[Record extracts]

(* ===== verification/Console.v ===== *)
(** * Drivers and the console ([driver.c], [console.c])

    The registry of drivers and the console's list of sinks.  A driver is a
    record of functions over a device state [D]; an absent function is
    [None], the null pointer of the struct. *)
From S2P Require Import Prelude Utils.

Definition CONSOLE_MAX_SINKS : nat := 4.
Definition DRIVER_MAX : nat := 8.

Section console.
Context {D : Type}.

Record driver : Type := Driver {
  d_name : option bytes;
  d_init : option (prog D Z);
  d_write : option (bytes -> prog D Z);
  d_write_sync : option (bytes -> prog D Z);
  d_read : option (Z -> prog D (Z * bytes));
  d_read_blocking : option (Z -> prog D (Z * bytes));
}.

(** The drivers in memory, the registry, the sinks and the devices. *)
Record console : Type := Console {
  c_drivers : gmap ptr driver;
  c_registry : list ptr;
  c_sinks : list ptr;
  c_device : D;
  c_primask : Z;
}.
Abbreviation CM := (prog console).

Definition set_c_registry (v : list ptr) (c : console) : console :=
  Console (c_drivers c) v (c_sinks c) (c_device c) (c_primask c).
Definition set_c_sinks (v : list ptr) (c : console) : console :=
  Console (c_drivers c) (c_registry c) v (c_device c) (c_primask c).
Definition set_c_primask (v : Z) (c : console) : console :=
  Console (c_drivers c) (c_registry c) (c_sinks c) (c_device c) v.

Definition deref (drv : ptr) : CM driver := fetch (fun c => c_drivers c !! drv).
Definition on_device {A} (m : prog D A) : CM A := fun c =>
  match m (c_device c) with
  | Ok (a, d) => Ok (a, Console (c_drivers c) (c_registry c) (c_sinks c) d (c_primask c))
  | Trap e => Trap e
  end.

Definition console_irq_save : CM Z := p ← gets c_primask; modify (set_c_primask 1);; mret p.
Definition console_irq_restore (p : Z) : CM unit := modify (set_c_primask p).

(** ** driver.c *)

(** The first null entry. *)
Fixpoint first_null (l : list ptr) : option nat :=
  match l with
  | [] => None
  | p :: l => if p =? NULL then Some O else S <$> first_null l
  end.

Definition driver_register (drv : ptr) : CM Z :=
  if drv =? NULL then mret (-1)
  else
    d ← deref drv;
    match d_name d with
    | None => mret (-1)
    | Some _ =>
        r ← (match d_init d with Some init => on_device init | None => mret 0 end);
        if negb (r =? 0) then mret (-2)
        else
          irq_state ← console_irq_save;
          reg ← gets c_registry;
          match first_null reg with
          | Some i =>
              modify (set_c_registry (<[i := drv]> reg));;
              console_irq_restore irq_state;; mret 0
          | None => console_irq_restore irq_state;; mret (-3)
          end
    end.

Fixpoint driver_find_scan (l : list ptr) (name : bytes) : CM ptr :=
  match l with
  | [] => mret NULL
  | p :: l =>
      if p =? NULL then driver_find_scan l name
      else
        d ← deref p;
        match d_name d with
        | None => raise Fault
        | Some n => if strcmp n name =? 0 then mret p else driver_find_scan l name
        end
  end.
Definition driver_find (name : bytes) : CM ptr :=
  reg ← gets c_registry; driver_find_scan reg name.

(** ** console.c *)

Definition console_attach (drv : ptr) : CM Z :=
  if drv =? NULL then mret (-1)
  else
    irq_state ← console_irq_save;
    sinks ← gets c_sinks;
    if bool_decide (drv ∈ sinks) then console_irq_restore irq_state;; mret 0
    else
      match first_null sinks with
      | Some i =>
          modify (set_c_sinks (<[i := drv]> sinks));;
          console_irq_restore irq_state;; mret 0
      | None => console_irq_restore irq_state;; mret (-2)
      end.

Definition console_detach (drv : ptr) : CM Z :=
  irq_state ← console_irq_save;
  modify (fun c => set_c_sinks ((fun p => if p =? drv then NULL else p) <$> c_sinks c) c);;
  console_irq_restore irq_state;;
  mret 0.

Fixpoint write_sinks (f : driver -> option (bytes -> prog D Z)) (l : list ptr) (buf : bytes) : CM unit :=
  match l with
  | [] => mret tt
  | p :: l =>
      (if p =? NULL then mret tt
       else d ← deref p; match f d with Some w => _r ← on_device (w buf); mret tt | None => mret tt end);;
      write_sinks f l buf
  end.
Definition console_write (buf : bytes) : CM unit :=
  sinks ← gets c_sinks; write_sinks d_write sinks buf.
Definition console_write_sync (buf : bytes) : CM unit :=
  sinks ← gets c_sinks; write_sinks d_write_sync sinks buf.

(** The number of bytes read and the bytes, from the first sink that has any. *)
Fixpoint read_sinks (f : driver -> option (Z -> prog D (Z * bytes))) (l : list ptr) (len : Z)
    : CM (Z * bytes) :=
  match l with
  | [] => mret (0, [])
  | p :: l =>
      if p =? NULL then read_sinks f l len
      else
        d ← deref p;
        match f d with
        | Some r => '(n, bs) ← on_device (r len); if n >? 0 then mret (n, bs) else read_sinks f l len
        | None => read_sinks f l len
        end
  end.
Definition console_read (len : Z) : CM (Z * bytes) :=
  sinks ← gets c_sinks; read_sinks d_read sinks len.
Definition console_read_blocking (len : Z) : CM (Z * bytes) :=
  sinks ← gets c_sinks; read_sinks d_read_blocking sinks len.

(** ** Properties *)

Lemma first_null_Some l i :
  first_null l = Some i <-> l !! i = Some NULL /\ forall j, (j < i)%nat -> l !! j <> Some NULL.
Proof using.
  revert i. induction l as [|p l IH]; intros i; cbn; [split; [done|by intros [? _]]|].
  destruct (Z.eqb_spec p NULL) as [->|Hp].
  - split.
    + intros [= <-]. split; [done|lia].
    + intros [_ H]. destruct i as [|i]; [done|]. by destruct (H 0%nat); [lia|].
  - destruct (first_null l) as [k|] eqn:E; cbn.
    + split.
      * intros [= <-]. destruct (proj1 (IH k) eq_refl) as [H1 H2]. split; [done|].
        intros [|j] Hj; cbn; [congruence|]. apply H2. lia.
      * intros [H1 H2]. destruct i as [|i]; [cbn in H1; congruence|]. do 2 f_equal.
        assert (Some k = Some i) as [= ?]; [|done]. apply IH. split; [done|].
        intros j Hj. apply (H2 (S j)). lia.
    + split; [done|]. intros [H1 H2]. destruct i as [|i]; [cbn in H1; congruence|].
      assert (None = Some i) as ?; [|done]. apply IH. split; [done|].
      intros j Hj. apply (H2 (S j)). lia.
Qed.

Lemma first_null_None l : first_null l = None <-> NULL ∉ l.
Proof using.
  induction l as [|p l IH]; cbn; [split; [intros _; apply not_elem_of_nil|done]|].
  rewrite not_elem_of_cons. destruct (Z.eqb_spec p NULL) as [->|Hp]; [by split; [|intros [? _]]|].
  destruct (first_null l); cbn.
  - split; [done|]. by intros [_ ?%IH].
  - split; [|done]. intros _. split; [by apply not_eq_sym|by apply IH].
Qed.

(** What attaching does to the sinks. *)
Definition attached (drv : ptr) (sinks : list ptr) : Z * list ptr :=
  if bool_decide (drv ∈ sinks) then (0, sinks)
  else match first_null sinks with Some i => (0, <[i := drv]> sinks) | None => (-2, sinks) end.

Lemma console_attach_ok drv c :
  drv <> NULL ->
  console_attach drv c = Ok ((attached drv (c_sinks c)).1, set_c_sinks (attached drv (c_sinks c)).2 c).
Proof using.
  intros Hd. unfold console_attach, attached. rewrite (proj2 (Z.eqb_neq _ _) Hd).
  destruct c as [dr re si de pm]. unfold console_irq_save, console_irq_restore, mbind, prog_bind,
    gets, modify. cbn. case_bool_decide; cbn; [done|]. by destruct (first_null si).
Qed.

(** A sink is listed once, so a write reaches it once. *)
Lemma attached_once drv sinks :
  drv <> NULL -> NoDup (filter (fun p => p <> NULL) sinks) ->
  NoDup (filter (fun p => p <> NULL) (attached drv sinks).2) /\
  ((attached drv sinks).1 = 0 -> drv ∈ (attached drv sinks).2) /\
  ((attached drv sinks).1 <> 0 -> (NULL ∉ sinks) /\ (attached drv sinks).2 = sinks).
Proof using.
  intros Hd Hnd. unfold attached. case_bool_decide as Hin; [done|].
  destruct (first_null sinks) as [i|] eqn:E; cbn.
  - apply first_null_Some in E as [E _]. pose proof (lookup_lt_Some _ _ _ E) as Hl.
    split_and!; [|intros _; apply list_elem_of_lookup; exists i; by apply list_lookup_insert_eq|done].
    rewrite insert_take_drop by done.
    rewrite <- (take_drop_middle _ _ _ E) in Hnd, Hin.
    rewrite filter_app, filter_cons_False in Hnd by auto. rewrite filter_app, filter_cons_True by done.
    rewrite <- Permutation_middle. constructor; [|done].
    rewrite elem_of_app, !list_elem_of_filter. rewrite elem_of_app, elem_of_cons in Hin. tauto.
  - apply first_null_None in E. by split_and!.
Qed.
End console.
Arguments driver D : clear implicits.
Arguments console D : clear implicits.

[/Record extracts]

Task statement = Every line above that holds the string "Lemma" should be copied out.

Solution to this problem =
Lemma first_null_Some l i :
Lemma first_null_None l : first_null l = None <-> NULL ∉ l.
Lemma console_attach_ok drv c :
Lemma attached_once drv sinks :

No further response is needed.